TASK TO COMPLETE
Reproduce only the stretch of entries below that begins at the first line and ends at the line holding "slice panic on a shorter UUID. *)".

>>>

(* ===== verification/Names.v ===== *)
(** Names, labels and owner references of the objects of one Presto cluster:
    pkg/controller/presto/common_util.go (its function createConfigMap is in
    ConfigMaps.v) and constants.go. A name takes the first eight bytes of the
    cluster UUID, [clusterUUID[:8]], and so is an [option]: [None] is the
    slice panic on a shorter UUID. *)

From S2P Require Import Prelude ApiTypes K8sTypes.

Local Open Scope string_scope.

(** ** constants.go *)

Definition nodePropertiesKey : string := "node.properties".
Definition configPropertiesKey : string := "config.properties".
Definition jvmConfigKey : string := "jvm.config".
Definition prestoPort : Z := 8080%Z.
Definition mountPath : string := "/etc/presto".
Definition httpsVolPath : string := "/etc/httpssecret".
Definition prestoShutdownScript : string := "presto_shutdown.sh".
Definition DefaultTerminationGracePeriodSeconds : Z := 7200%Z.
Definition catalogFileSuffix : string := ".properties".
Definition catalogMountPath : string := "/catalog/".

(** ** Names *)

(** The prefix of a name followed by the short UUID. *)
Definition short_name (prefix clusterUUID : string) : option string :=
  u ← slice_to 8 clusterUUID; Some (prefix ⊕ u).

Definition getPodDiscoveryServiceName := short_name "pod-discovery-".

Definition getPodDiscoveryServiceLabel (clusterUUID : string) : string * string :=
  ("pod-discovery", clusterUUID).

Definition getExternalServiceName := short_name "external-presto-svc-".

Definition getExternalServiceLabel (clusterUUID : string) : string * string :=
  ("external-presto-svc", clusterUUID).

Definition getCoordinatorPodName := short_name "coordinatorpod-".
Definition getCoordinatorReplicaset := short_name "coordinatorreplicaset-".
Definition getWorkerReplicaSet := short_name "workerreplicaset-".
Definition getCatalogConfigMapName := short_name "catalogconfig-".
Definition getCatalogVolName := short_name "catalogvol-".
Definition getHTTPSSecretVolName := short_name "httpssecret-".
Definition getHPAName := short_name "hpa-".
Definition getCoordinatorContainerName := short_name "coordinatorcontainer-".
Definition getCoordinatorConfigMapName := short_name "coordinatorconfig-".
Definition getCoordinatorConfigVolumeName := short_name "coordinatorconfvol-".
Definition getWorkerContainerPrefix := short_name "workerrcontainer-".
Definition getWorkerConfigMapName := short_name "workerconfig-".
Definition getWorkerConfigVolumeName := short_name "workerconfvol-".

(** The host name of the coordinator pod under the headless service. *)
Definition getCoordinatorInternalName (clusterUUID : string) : option string :=
  host ← getCoordinatorContainerName clusterUUID;
  svc ← getPodDiscoveryServiceName clusterUUID;
  Some (host ⊕ "." ⊕ svc).

(** ** Labels *)

Definition getCoordinatorPodLabel (clusterUUID : string) : string * string :=
  ("coordinator", clusterUUID).

Definition getWorkerPodLabel (clusterUUID : string) : string * string :=
  ("worker", clusterUUID).

(** [lbls[k] = v] for a pair of results [k, v]. *)
Definition set_label (kv : string * string) (lbls : gmap string string) : gmap string string :=
  <[kv.1 := kv.2]> lbls.

(** [labels.Set{k: v}] *)
Definition single_label (kv : string * string) : gmap string string := {[ kv.1 := kv.2 ]}.

Section labels.
Context `{GoMapRange}.

Definition getCoordinatorPodLabels (baseLabels : gmap string string) (clusterUUID : string)
    : gmap string string :=
  set_label (getCoordinatorPodLabel clusterUUID) (map_copy 0 baseLabels ∅).

Definition getWorkerPodLabels (baseLabels : gmap string string) (clusterUUID : string)
    : gmap string string :=
  set_label (getWorkerPodLabel clusterUUID) (map_copy 1 baseLabels ∅).
End labels.

(** ** Owner reference and image path *)

Definition getOwnerReference (app : Presto) : OwnerReference :=
  mkOwnerReference (p_APIVersion app) (p_Kind app) (p_Name app) (p_UID app) (Some true).

Definition getPrestoPath (presto : Presto) : string :=
  let prestoPath := is_PrestoPath (ImageDetails (Spec presto)) in
  if is_empty (is_PrestoPath (ImageDetails (Spec presto))) then mountPath else prestoPath.

(** ** Well-formedness of the cluster UUID *)

(** The UUIDs for which no name function panics. *)
Definition uuid_ok (clusterUUID : string) : Prop := (8 <= String.length clusterUUID)%nat.

(** ** Lemmas *)

Lemma short_name_ok prefix u : uuid_ok u →
  short_name prefix u = Some (prefix ⊕ String.substring 0 8 u).
Proof. intros. unfold short_name. by rewrite slice_to_Some. Qed.

Lemma short_name_panics prefix u : ¬ uuid_ok u → short_name prefix u = None.
Proof. unfold uuid_ok. intros. unfold short_name. rewrite slice_to_None; [done|lia]. Qed.

Lemma short_name_Some prefix u n : short_name prefix u = Some n → uuid_ok u.
Proof.
  intros Hn. unfold uuid_ok. destruct (decide (8 <= String.length u)%nat) as [|Hu]; [done|].
  by rewrite (short_name_panics _ _ Hu) in Hn.
Qed.

Lemma short_name_is_Some prefix u : is_Some (short_name prefix u) ↔ uuid_ok u.
Proof.
  split; [intros [n Hn]; by eapply short_name_Some|].
  intros Hu. rewrite short_name_ok by done. by eexists.
Qed.

Lemma short_name_length prefix u n :
  short_name prefix u = Some n → String.length n = (String.length prefix + 8)%nat.
Proof.
  intros Hn. pose proof (short_name_Some _ _ _ Hn) as Hu.
  rewrite short_name_ok in Hn by done. injection Hn as <-.
  rewrite length_append, length_substring_0; done.
Qed.

(** A name determines its prefix and the short UUID. *)
Lemma short_name_inj p1 p2 u1 u2 n :
  short_name p1 u1 = Some n → short_name p2 u2 = Some n →
  p1 = p2 ∧ slice_to 8 u1 = slice_to 8 u2.
Proof.
  intros H1 H2.
  pose proof (short_name_Some _ _ _ H1) as U1. pose proof (short_name_Some _ _ _ H2) as U2.
  rewrite short_name_ok in H1, H2 by done. injection H1 as <-. injection H2 as H2.
  rewrite !slice_to_Some by done.
  apply append_inj_tail in H2 as [-> ->]; [done|].
  by rewrite !length_substring_0.
Qed.

#[export] Hint Rewrite short_name_ok using done : go.

Section label_lemmas.
Context `{GoMapRange}.

Lemma getCoordinatorPodLabels_eq base u :
  getCoordinatorPodLabels base u = <["coordinator" := u]> base.
Proof.
  unfold getCoordinatorPodLabels, set_label. simpl.
  by rewrite map_copy_union, map_union_empty.
Qed.

Lemma getWorkerPodLabels_eq base u : getWorkerPodLabels base u = <["worker" := u]> base.
Proof.
  unfold getWorkerPodLabels, set_label. simpl.
  by rewrite map_copy_union, map_union_empty.
Qed.
End label_lemmas.

Lemma getPrestoPath_nonempty p : getPrestoPath p ≠ EmptyString.
Proof.
  unfold getPrestoPath. destruct (is_empty _) eqn:E; [done|]. by apply is_empty_false.
Qed.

<<<

RESULT OF THIS EXERCISE
(* ===== verification/Names.v ===== *)
(** Names, labels and owner references of the objects of one Presto cluster:
    pkg/controller/presto/common_util.go (its function createConfigMap is in
    ConfigMaps.v) and constants.go. A name takes the first eight bytes of the
    cluster UUID, [clusterUUID[:8]], and so is an [option]: [None] is the
    slice panic on a shorter UUID. *)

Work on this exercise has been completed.